On Saturday and Sunday, several organizations team up to present Aquanesia, an interactive, educational game set on and in Rochester’s parks and trails.

Set 100 years in the future, Aquanesia tasks teams of two to five with cleaning out local lakes and rivers. But as the players move around the city, they’ll also get clues about a form of amnesia that makes people lose their memories of the past century.

Watersheds may not be the the most thrilling topic to base a game around. But recreation – “not a series of didactics” – is the way to get people to care about natural water systems, Steve Dietz, the co-director of Northern Lights MN, said.

Water runs off of lawns and landscapes, drains into waterways, and eventually makes its ways to wetlands, lakes, or oceans, picking up pollutants and organisms along the way. Similarly, Northern Lights, the Rochester Art Center, and the Zumbro Watershed Partnership hope that as players bike along Rochester’s trails, ideas about water conservation and cleanliness will trickle in.

“As you’re getting each of the clues, you’re almost subliminally learning about these principles,” Dietz said.

Players will bike around Rochester’s parks and trails, and meet characters who’ll lead them through activities that have something to do with water education.

They’ll clean up invasive algae so a Water Taxi driver is free to row again and help a carp hunter who’ll teach the “city slickers” about threats to native fish species.

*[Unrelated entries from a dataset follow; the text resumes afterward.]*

(* ===== verification/SessionManagerSpec.v ===== *)
(** * What a manager of sessions keeps

    The invariant of the machine of [SessionManager.v]: the active sessions of the pool
    are those that are connected and those an acceptor or a connector waits with, each
    once.  It holds as long as every connection that is made is kept: none is blocked by
    the validator, made after the acceptor was closed, or left open by a failure. *)

From S2P Require Import Prelude Monitors MemoryPool StreamBuffer MemoryBlock Packet Marshaller BandwidthLimit TcpSession TcpSessionSpec SessionManager.

(** ** The waits as a list *)

Lemma waits_insert l j x y : l !! j = Some x → waits_of [y] ++ waits_of l ≡ₚ waits_of [x] ++ waits_of (<[j := y]> l).
Proof.
  revert j. induction l as [|z l IH]; intros [|j] Hj; cbn in Hj; [done|done|..].
  - injection Hj as ->. unfold waits_of. cbn. destruct x, y; cbn; solve_Permutation.
  - specialize (IH j Hj). change (<[S j := y]> (z :: l)) with (z :: <[j := y]> l).
    assert (Hc : ∀ l, waits_of (z :: l) = waits_of [z] ++ waits_of l) by (intros; unfold waits_of; cbn; by destruct z).
    rewrite (Hc l), (Hc (<[j := y]> l)).
    transitivity (waits_of [z] ++ (waits_of [y] ++ waits_of l)); [solve_Permutation|]. rewrite IH. solve_Permutation.
Qed.

Lemma bind_alter {X} (f : X → list Z) g i l c : l !! i = Some c →
  f (g c) ++ (x ← l; f x) ≡ₚ f c ++ (x ← alter g i l; f x).
Proof.
  revert i. induction l as [|z l IH]; intros [|i] Hi; cbn in Hi; [done|done|..].
  - injection Hi as ->. cbn. solve_Permutation.
  - specialize (IH i Hi). cbn. transitivity (f z ++ (f (g c) ++ (x ← l; f x))); [solve_Permutation|]. rewrite IH. solve_Permutation.
Qed.

Section spec.
Context {M A : Type} `{MarshallerSpec M}.
Context (react : call → A → bool * list request * A).
Context (malloc : list Z → Z) (malloc_fresh : ∀ l, malloc l ∉ l).
Context (capacity : SessionCapacity) (m0 : M) (a0 : A).

#[local] Abbreviation server := (SessionServer (M := M) (A := A)).
#[local] Abbreviation session_at := (session_at capacity m0 a0).
#[local] Abbreviation connected := (connected capacity m0 a0).
#[local] Abbreviation on_session := (on_session capacity m0 a0).
#[local] Abbreviation accept := (accept malloc capacity m0 a0).
#[local] Abbreviation server_exec := (server_exec react malloc capacity m0 a0).

#[local] Abbreviation active v := (activeResources_ (sessionPool_ (sv_manager v))).

(** An acceptor's slot. *)
Definition slot (i j : nat) (v : server) : option (option wait_op) := c ← sv_acceptors v !! i; asioAcceptors_ c !! j.

Lemma waiting_set_wait i j x y (v : server) : slot i j v = Some x →
  waits_of [y] ++ waiting v ≡ₚ waits_of [x] ++ waiting (on_acceptor i (set_wait j y) v).
Proof.
  unfold slot. destruct (sv_acceptors v !! i) as [c|] eqn:Ec; [|done]. cbn. intros Hj.
  pose proof (waits_insert _ _ _ y Hj) as Hw.
  pose proof (bind_alter (λ c, waits_of (asioAcceptors_ c)) (set_wait j y) i _ c Ec) as Hb. cbn [set_wait asioAcceptors_] in Hb.
  unfold waiting. cbn [on_acceptor set_acceptors sv_acceptors sv_connectors]. rewrite !app_assoc. apply Permutation_app_tail.
  apply (Permutation_app_inv_l (waits_of (asioAcceptors_ c))).
  transitivity (waits_of [y] ++ waits_of (asioAcceptors_ c) ++ (x ← sv_acceptors v; waits_of (asioAcceptors_ x))); [solve_Permutation|].
  rewrite (app_assoc (waits_of [y])), Hw, <- app_assoc, Hb. solve_Permutation.
Qed.
Lemma slot_set_wait i j x y v : slot i j v = Some x → slot i j (on_acceptor i (set_wait j y) v) = Some y.
Proof.
  unfold slot. destruct (sv_acceptors v !! i) as [c|] eqn:Ec; [|done]. cbn. intros Hj.
  rewrite list_lookup_alter_eq, Ec. cbn. apply list_lookup_insert_eq. by eapply lookup_lt_Some.
Qed.

Lemma waiting_on_connector k (f : IoContextConnector → IoContextConnector) c (v : server) : sv_connectors v !! k = Some c →
  waits_of [co_wait (f c)] ++ waiting v ≡ₚ waits_of [co_wait c] ++ waiting (on_connector k f v).
Proof.
  intros Hk. pose proof (bind_alter (λ c, waits_of [co_wait c]) f k _ c Hk) as Hb. unfold waiting.
  cbn [on_connector set_connectors sv_acceptors sv_connectors].
  rewrite (app_assoc (waits_of [co_wait (f c)])), (Permutation_app_comm (waits_of [co_wait (f c)])), <- app_assoc, Hb. solve_Permutation.
Qed.

(** ** The invariant *)

Definition server_inv (n : nat) (v : server) : Prop :=
  pool_of n true (sessionPool_ (sv_manager v)) ∧
  ∃ l, active v ≡ₚ waiting v ++ l ∧ ∀ a, connected v a ↔ a ∈ l.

So how did something like this come about?

In 2014, a trial play of a watershed game called “Ruination” debuted in Minneapolis, Dietz said. Set 300 years in the future, it envisioned the Twin Cities as a dust-strewn wasteland. The sets were designed for one location, and it would have been difficult to move the game anywhere else.

Four years and one Minnesota State Arts Board grant later, the polished, tightened version is ready to go anywhere with a watershed nearby.

Last weekend, it visited Grand Rapids (pictured), Dietz said.

Aquanesia is estimated to take two to three hours to play and stretches over about a seven-mile course.

But the very best part may be at the end.

Sheila Dickinson, the interim curator of art and public programs for the RAC, said that once players have amassed all of their clues, they’ll access a “secret space” called the Source.

“That’s the gem,” she said. “It’s an artists’ environment in the center.”

It won’t be a secret after this weekend, though.

The art exhibit will stay on the third floor of the RAC for about a month after Aquanesia packs up and moves on.